Spazi espositivi, servizi per turisti e cittadini, isole della lettura: verso le edicole multifunzionali a Terni

Le edicole per Terni hanno un «valore strategico, economico, sociale, culturale e urbano» ed è per questo che l’amministrazione comunale sta per portare a terra una manovra per il rilancio dei presidi. E’ pronta la proposta di delibera per il protocollo d’intesa tra il Comune e le organizzazioni sindacali. Si va verso “edicole multifunzionali” in città, varie le idee sul piatto: spazi espositivi, servizi per turisti e cittadini, isole della lettura, ma anche defibrillatori, info point ed e-commerce.
L’atto dovrà scontare il parere della commissione consiliare, a fine luglio, poi, come da prassi, approderà sui banchi del consiglio comunale. Il tutto nasce dal bisogno di salvaguardare le edicole e scongiurarne la chiusura, infatti «da tempo il settore editoriale e della distribuzione della stampa quotidiana e periodica sta attraversando una profonda crisi strutturale», come si legge nella proposta di delibera dell’assessore Gabriele Ghione. L’amministrazione dunque ritiene «necessario promuovere politiche integrate finalizzate alla salvaguardia della rete delle edicole, alla valorizzazione della loro funzione urbana, allo sviluppo di modelli innovativi di multifunzionalità, all’integrazione delle edicole nel sistema dei servizi di prossimità, alla trasformazione delle stesse in hub territoriali multifunzionali e al contrasto dei fenomeni di desertificazione commerciale che incidono sulla qualità urbana e sulla tenuta sociale dei quartieri».

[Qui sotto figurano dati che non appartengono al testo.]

(* ===== verification/Relay.v ===== *)
(** * The relay of motion events, and the reports of a camera's life
      ([bin/agent_forward.rs])

    A task of the runtime takes the events of the bus, gives each period of
    motion one id by the latch, and hands them to the uplink.  Texts cross
    between the strings of [Motion] and those of the uplink by UTF-8. *)
From S2P Require Import Prelude Io Str Sdp Motion Pipeline Proto Config Uplink Forward Camera Agent OnvifMotion PollFacts.

Definition str_of (s : String.string) : str := from_utf8_lossy (lit s).

(** What the relay uses of [chrono]: printing, and durations, whose seconds
    are bounded. *)
Class ChronoText `{Chrono} := { to_rfc3339 : DateTime -> str; duration_seconds : Z -> option Duration }.

Section relay.
Context {W E QM QE : Type} `{AsyncWrite W E} `{Queue QM Msg} `{Queue QE MotionEnvelope} `{Chrono} `{!ChronoText}.
Variable values : gmap str Z -> list Z.
Variable cam_map : gmap str Z.

(** The latch of a runtime; a merge window out of range panics. *)
Definition relay_latch (m : vars) : outcome Empty_set Latch.t :=
  match duration_seconds (motion_merge_secs m) with Some d => Ok (Latch.new_with_grace d) | None => Panic end.
Definition relay_event (e : MotionEvent) (s : Latch.t * uplink (QM:=QM) (QE:=QE)) : Latch.t * uplink (QM:=QM) (QE:=QE) :=
  let '(latch, u) := s in
  let '(latch, e) := Latch.normalize e latch in
  (latch, (forward_motion_event values cam_map (str_of (rule e)) (active e) (to_rfc3339 (ts e))
             (str_of (Motion.camera_id e)) (str_of (Motion.event_id e)) u).1).
Definition relay (es : list MotionEvent) (s : Latch.t * uplink (QM:=QM) (QE:=QE)) : Latch.t * uplink (QM:=QM) (QE:=QE) :=
  foldl (fun s e => relay_event e s) s es.
End relay.

(** ** Activities *)
(** The request that reports an activity: address, token and body; nothing is
    sent without a server and a token. *)
Definition agent_lifecycle_activity (m : vars) (camera_id event level message : str) : option (str * str * Value) :=
  base_url ← agent_var m "SERVER_BASE_URL";
  token ← agent_var m "SERVER_BEARER_TOKEN";
  Some (trim_end_matches 47 base_url ++ lit "/api/v1/agent/activity", token,
    object [("events", Array [object [
      ("camera_id", String camera_id); ("source", String (lit "rtsp")); ("level", String level);
      ("event", String event); ("message", String message)]])]%string).
Definition threshold_context (t : OfflineTracker) : str :=
  lit "timeout=" ++ dec (offline_timeout t / 1000) ++ lit "s, retry_outage=" ++ dec (retry_outage t / 1000) ++
  lit "s, retry_count=" ++ dec (retry_count t) ++ lit ", retry_window=" ++ dec (retry_window t / 1000) ++ lit "s".
(** The message of the activity when a camera is reported offline. *)
Definition offline_message (t : OfflineTracker) (error : str) : str :=
  lit "Camera marked offline after outage policy threshold (" ++ threshold_context t ++ lit ") | last error: " ++ error.

(** ** What the relay hands over *)
Section facts.
Context {W E QM QE : Type} `{AsyncWrite W E} `{HM : QueueLaws QM Msg} `{HQ : QueueLaws QE MotionEnvelope}
  `{!Unbounded QE MotionEnvelope} `{Chrono} `{!ChronoText}.
Variable values : gmap str Z -> list Z.
Variable cam_map : gmap str Z.
Implicit Types u : uplink (QM:=QM) (QE:=QE).

Definition envelope (e : MotionEvent) : MotionEnvelope :=
  mkEnvelope (resolve_stream_id values (str_of (Motion.camera_id e)) cam_map) (str_of (rule e)) (active e) (to_rfc3339 (ts e))
    (str_of (Motion.camera_id e)) (str_of (Motion.event_id e)).

Lemma relay_motion es latch u :
  let '(latch', u') := relay values cam_map es (latch, u) in
  latch' = (Latch.run es latch).1 /\ items (motion u') = items (motion u) ++ map envelope (Latch.run es latch).2 /\
  media u' = media u /\ cancelled u' = cancelled u /\ dropped u' = dropped u.
Proof.
  revert latch u. induction es as [|e es IH]; intros latch u; [cbn; by rewrite app_nil_r|].
  cbn [relay foldl Latch.run]. unfold relay_event at 2. destruct (Latch.normalize e latch) as [latch1 e1].
  unfold forward_motion_event, send_motion. fold (envelope e1). cbn [fst].
  destruct (q_send (envelope e1) (motion u)) as [q ok] eqn:Hs. pose proof (accepts (envelope e1) (motion u)) as Hok.
  rewrite Hs in Hok. cbn in Hok. subst ok. apply send_accepted in Hs. cbn [fst].
  specialize (IH latch1 (with_queues (media u) q u)). unfold relay in IH.
  destruct (foldl _ _ es) as [latch2 u2]. destruct (Latch.run es latch1) as [s out]. cbn in *.
  destruct IH as (-> & -> & Hm & Hc & Hd). split; [done|]. rewrite Hs, <- app_assoc. by rewrite Hm, Hc, Hd.
Qed.
End facts.

#[local] Existing Instance Latch.about_dec.
#[local] Existing Instance EdgesFacts.of_rule_dec.

Section ends.
Context `{Chrono}.
Definition of_camera (cam : string) (e : MotionEvent) : Prop := Motion.camera_id e = cam.
#[export] Instance of_camera_dec cam e : Decision (of_camera cam e).
Proof. unfold of_camera; apply _. Defined.

(** A log event by event: an end follows, among the events of its camera and
    rule, a start that [P] relates to it. *)
Inductive follows_start (P : string -> string -> Prop) : list MotionEvent -> Prop :=
| fs_nil : follows_start P []
| fs_snoc log e :
    follows_start P log ->
    (active e = false -> exists s, last (filter (Latch.about (key_of e)) log) = Some s /\ active s = true /\
       P (Motion.event_id s) (Motion.event_id e)) ->
    follows_start P (log ++ [e]).

Lemma latest_about r cam log : latest r (filter (of_camera cam) log) = last (filter (Latch.about (cam, r)) log).
Proof.
  unfold latest. rewrite list_filter_filter. f_equal. apply list_filter_iff. intros e.
  unfold EdgesFacts.of_rule, of_camera, Latch.about, key_of. split; [intros [-> ->]; done|by intros [= -> ->]].
Qed.
Lemma filter_snoc_camera cam log e :
  filter (of_camera cam) (log ++ [e]) = filter (of_camera cam) log ++ (if decide (Motion.camera_id e = cam) then [e] else []).
Proof. rewrite filter_app. f_equal. Qed.

Lemma ends_matched_prefix (l k : list MotionEvent) : ends_matched (l ++ k) -> ends_matched l.
Proof.
  intros Hm i e Hi Ha. specialize (Hm i e ltac:(by apply lookup_app_l_Some) Ha).
  rewrite take_app_le in Hm; [done|]. apply lookup_lt_Some in Hi. lia.
Qed.
(** The logs of the cameras, however interleaved, event by event. *)
Lemma per_camera_follows log : (forall cam, ends_matched (filter (of_camera cam) log)) <-> follows_start eq log.
Proof.
  split.
  - induction log as [|e log IH] using rev_ind; intros Hm; [constructor|]. constructor.
    + apply IH. intros cam. specialize (Hm cam). rewrite filter_snoc_camera in Hm. by eapply ends_matched_prefix.
    + intros Ha. specialize (Hm (Motion.camera_id e) (length (filter (of_camera (Motion.camera_id e)) log)) e).
      rewrite filter_snoc_camera, decide_True in Hm by done.
      destruct Hm as (s & Hs & Hact & Hid); [by rewrite list_lookup_middle|done|].
      rewrite take_app_length, latest_about in Hs. by exists s.
  - intros Hf cam. induction Hf as [|log e _ IH He]; [by intros i e Hi|]. rewrite filter_snoc_camera.
    destruct (decide (Motion.camera_id e = cam)) as [<-|]; [|by rewrite app_nil_r].
    apply ends_matched_snoc; [done|]. intros Ha. destruct (He Ha) as (s & Hs & Hact & Hid). exists s. by rewrite latest_about.
Qed.

Lemma follows_weaken (P Q : string -> string -> Prop) log :
  (forall a b, P a b -> Q a b) -> follows_start P log -> follows_start Q log.
Proof. intros HPQ. induction 1 as [|log e _ IH He]; constructor; [done|]. intros Ha. destruct (He Ha) as (s & ? & ? & ?). eauto. Qed.

(** *** Through the latch *)
Lemma last_about k (log : list MotionEvent) e : key_of e = k -> last (filter (Latch.about k) (log ++ [e])) = Some e.
Proof. intros He. rewrite filter_app, filter_cons_True by done. cbn. apply last_snoc. Qed.
Lemma last_about_other k (log : list MotionEvent) e :
  key_of e <> k -> last (filter (Latch.about k) (log ++ [e])) = last (filter (Latch.about k) log).
Proof. intros He. rewrite filter_app, filter_cons_False by done. cbn. by rewrite app_nil_r. Qed.
Lemma normalize_spec (e : MotionEvent) (s : Latch.t) :
  let '(s', e') := Latch.normalize e s in
  key_of e' = key_of e /\ active e' = active e /\
  (if active e then Latch.active_ids s' !! key_of e = Some (Motion.event_id e')
   else Latch.active_ids s' !! key_of e = None /\
        forall id, Latch.active_ids s !! key_of e = Some id -> Motion.event_id e' = id) /\
  forall k, k <> key_of e -> Latch.active_ids s' !! k = Latch.active_ids s !! k.
Proof.
  unfold Latch.normalize. destruct (active e) eqn:Ha.
  - destruct (Latch.active_ids s !! key_of e) as [id|] eqn:Hid; [by rewrite Hid|].
    set (e' := match Latch.ended s !! key_of e with Some en => _ | None => e end).
    assert (Hk : key_of e' = key_of e /\ active e' = true) by (unfold e'; repeat case_match; done).
    destruct Hk as [Hk Hact]. cbn [Latch.active_ids]. rewrite lookup_insert_eq. split_and!; [done|done|done|].
    intros k Hne. by rewrite lookup_insert_ne.
  - set (e' := match Latch.active_ids s !! key_of e with Some ex => _ | None => e end).
    assert (Hk : key_of e' = key_of e /\ active e' = false) by (unfold e'; by case_match).
    destruct Hk as [Hk Hact]. cbn [Latch.active_ids]. split_and!; [done|done|apply lookup_delete_eq| |].
    + intros id Hid. unfold e'. by rewrite Hid.
    + intros k Hne. by rewrite lookup_delete_ne.
Qed.
Lemma latch_run_snoc es e (s : Latch.t) :
  Latch.run (es ++ [e]) s =
  ((Latch.normalize e (Latch.run es s).1).1, (Latch.run es s).2 ++ [(Latch.normalize e (Latch.run es s).1).2]).
Proof.
  revert s. induction es as [|x es IH]; intros s; cbn [app Latch.run].
  - cbn [fst snd app]. by destruct (Latch.normalize e s).
  - destruct (Latch.normalize x s) as [s1 x1]. rewrite IH. by destruct (Latch.run es s1).
Qed.

(** What the latch knows about what went in and what came out. *)
Definition latch_knows (s : Latch.t) (es out : list MotionEvent) : Prop :=
  (forall k id, Latch.active_ids s !! k = Some id ->
     exists st, last (filter (Latch.about k) out) = Some st /\ active st = true /\ Motion.event_id st = id) /\
  (forall k st, last (filter (Latch.about k) es) = Some st -> active st = true -> is_Some (Latch.active_ids s !! k)).
Lemma latch_follows grace (P : string -> string -> Prop) es :
  follows_start P es ->
  let '(s, out) := Latch.run es (Latch.new_with_grace grace) in latch_knows s es out /\ follows_start eq out.
Proof.
  induction 1 as [|es e _ IH He].
  { split; [|constructor]. split; [|done]. intros k id Hid. cbn in Hid. by rewrite lookup_empty in Hid. }
  rewrite latch_run_snoc. destruct (Latch.run es (Latch.new_with_grace grace)) as [s out]. cbn [fst snd].
  destruct IH as [[Hout Hin] Hf]. pose proof (normalize_spec e s) as Hn. destruct (Latch.normalize e s) as [s' e'].
  destruct Hn as (Hk & Ha & Hid & Hother). cbn [fst snd]. split; [split|].
  - intros k id Hs. destruct (decide (k = key_of e)) as [->|Hne].
    + rewrite last_about by done. destruct (active e); [|by destruct Hid as [Hd _]; rewrite Hd in Hs].
      rewrite Hid in Hs. injection Hs as <-. by exists e'.
    + rewrite last_about_other by congruence. rewrite Hother in Hs by done. by apply Hout.
  - intros k st. destruct (decide (k = key_of e)) as [->|Hne].
    + rewrite last_about by done. intros [= <-] Hact. rewrite Hact in Hid. by eexists.
    + rewrite last_about_other by congruence. intros Hl Hact. rewrite Hother by done. by eapply Hin.
  - constructor; [done|]. rewrite Ha. intros Hend. rewrite Hend in Hid. destruct Hid as [_ Hid]. rewrite Hk.
    destruct (He Hend) as (st & Hl & Hact & _). destruct (Hin _ _ Hl Hact) as [id Hs].
    destruct (Hout _ _ Hs) as (st' & Hl' & Hact' & Heq). exists st'. split_and!; [done|done|]. rewrite (Hid id Hs). done.
Qed.
End ends.

Section composed.
Context {W E QM QE : Type} `{AsyncWrite W E} `{HM : QueueLaws QM Msg} `{HQ : QueueLaws QE MotionEnvelope}
  `{!Unbounded QE MotionEnvelope} `{Chrono} `{!ChronoText}.

(** C34: from the pollers to the uplink: when every camera's poller publishes ends
    that follow their starts, as [PollFacts.ends_follow_starts] shows, then,
    however the cameras' events interleave on the bus and whatever periods the
    latch merges, the relay queues every event, in order and once, under its
    camera's stream and the id the latch gives it, and in what it queues every
    end follows, among the events of its camera and rule, a start with the same
    id. *)
Theorem motion_periods_relayed values cam_map grace es (u : uplink (QM:=QM) (QE:=QE)) :
  (forall cam, ends_matched (filter (of_camera cam) es)) ->
  let out := (Latch.run es (Latch.new_with_grace grace)).2 in
  Forall2 (fun e e' => e' = with_id e (Motion.event_id e')) es out /\
  items (motion (relay values cam_map es (Latch.new_with_grace grace, u)).2) =
    items (motion u) ++ map (envelope values cam_map) out /\
  forall cam, ends_matched (filter (of_camera cam) out).
Proof.
  intros Hes. cbn zeta.
  pose proof (relay_motion values cam_map es (Latch.new_with_grace grace) u) as Hr.
  destruct (relay values cam_map es (Latch.new_with_grace grace, u)) as [latch' u']. destruct Hr as (_ & Hr & _).
  split; [|split; [exact Hr|]].
  - apply (LatchFacts.run_phase (String.EmptyString, String.EmptyString) es (Latch.new_with_grace grace)).
  - apply per_camera_follows in Hes. apply (latch_follows grace) in Hes. apply per_camera_follows.
    destruct (Latch.run es (Latch.new_with_grace grace)) as [s out]. apply Hes.
Qed.
End composed.

Module RelayWitness.
Import MotionWitness UplinkWitness.
#[local] Existing Instance clock.
#[local] Instance no_text : ChronoText := { to_rfc3339 _ := []; duration_seconds d := Some d }.
(** Two cameras interleaved; the second period of the first one is merged. *)
Definition told : list MotionEvent :=
  [ev true 0 "cam-1" "id-1"; ev true 1 "cam-2" "id-9"; ev false 2 "cam-1" "id-1"; ev true 3 "cam-1" "id-2";
   ev false 4 "cam-2" "id-9"; ev false 5 "cam-1" "id-2"].
Definition relayed := (relay (fun _ => []) {[lit "cam-1" := 7]} told (Latch.new_with_grace 3, UplinkWitness.start)).2.
Lemma told_follows : follows_start eq told.
Proof.
  assert (He : told = (((((([] ++ [ev true 0 "cam-1" "id-1"]) ++ [ev true 1 "cam-2" "id-9"]) ++ [ev false 2 "cam-1" "id-1"]) ++
    [ev true 3 "cam-1" "id-2"]) ++ [ev false 4 "cam-2" "id-9"]) ++ [ev false 5 "cam-1" "id-2"])) by reflexivity.
  rewrite He. repeat constructor; try discriminate; intros _; (eexists; split; [vm_compute; reflexivity|done]).
Qed.
Lemma motion_periods_relayed_witness :
  (let out := (Latch.run told (Latch.new_with_grace 3)).2 in
   Forall2 (fun e e' => e' = with_id e (Motion.event_id e')) told out /\
   items (motion relayed) = map (envelope (fun _ => []) {[lit "cam-1" := 7]}) out /\
   forall cam, ends_matched (filter (of_camera cam) out)) /\
  map e_event_id (items (motion relayed)) =
    map lit ["id-1"; "id-9"; "id-1"; "id-1"; "id-9"; "id-1"]%string.
Proof.
  split; [|vm_compute; reflexivity].
  refine (motion_periods_relayed (H2:=clock) (H3:=no_text) (fun _ => []) {[lit "cam-1" := 7]} (3 : Z) told UplinkWitness.start _).
  apply per_camera_follows, told_follows.
Defined.
End RelayWitness.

Il protocollo prevede misure agevolative in materia di canone unico patrimoniale «per gli operatori che aderiscano agli obiettivi e agli impegni previsti» e per palazzo Spada vale una minore entrata prevista di 17.540 euro. Nel merito, il protocollo d’Intesa «prevede un modello evoluto di “edicola multifunzionale” attraverso il quale i punti vendita della stampa potranno integrare l’attività editoriale con ulteriori servizi e funzioni di interesse pubblico, tra cui servizi informativi e turistici, info point territoriali, servizi digitali al cittadino, micro-servizi di prossimità, attività di logistica urbana sostenibile, servizi connessi alla micromobilità, strumenti di presidio urbano e sicurezza, attività di promozione culturale e territoriale, servizi di supporto alla cittadinanza, attività di mediazione culturale e sociale, sistemi di illuminazione e videosorveglianza integrati, nonché servizi connessi alla sostenibilità ambientale e tecnologica».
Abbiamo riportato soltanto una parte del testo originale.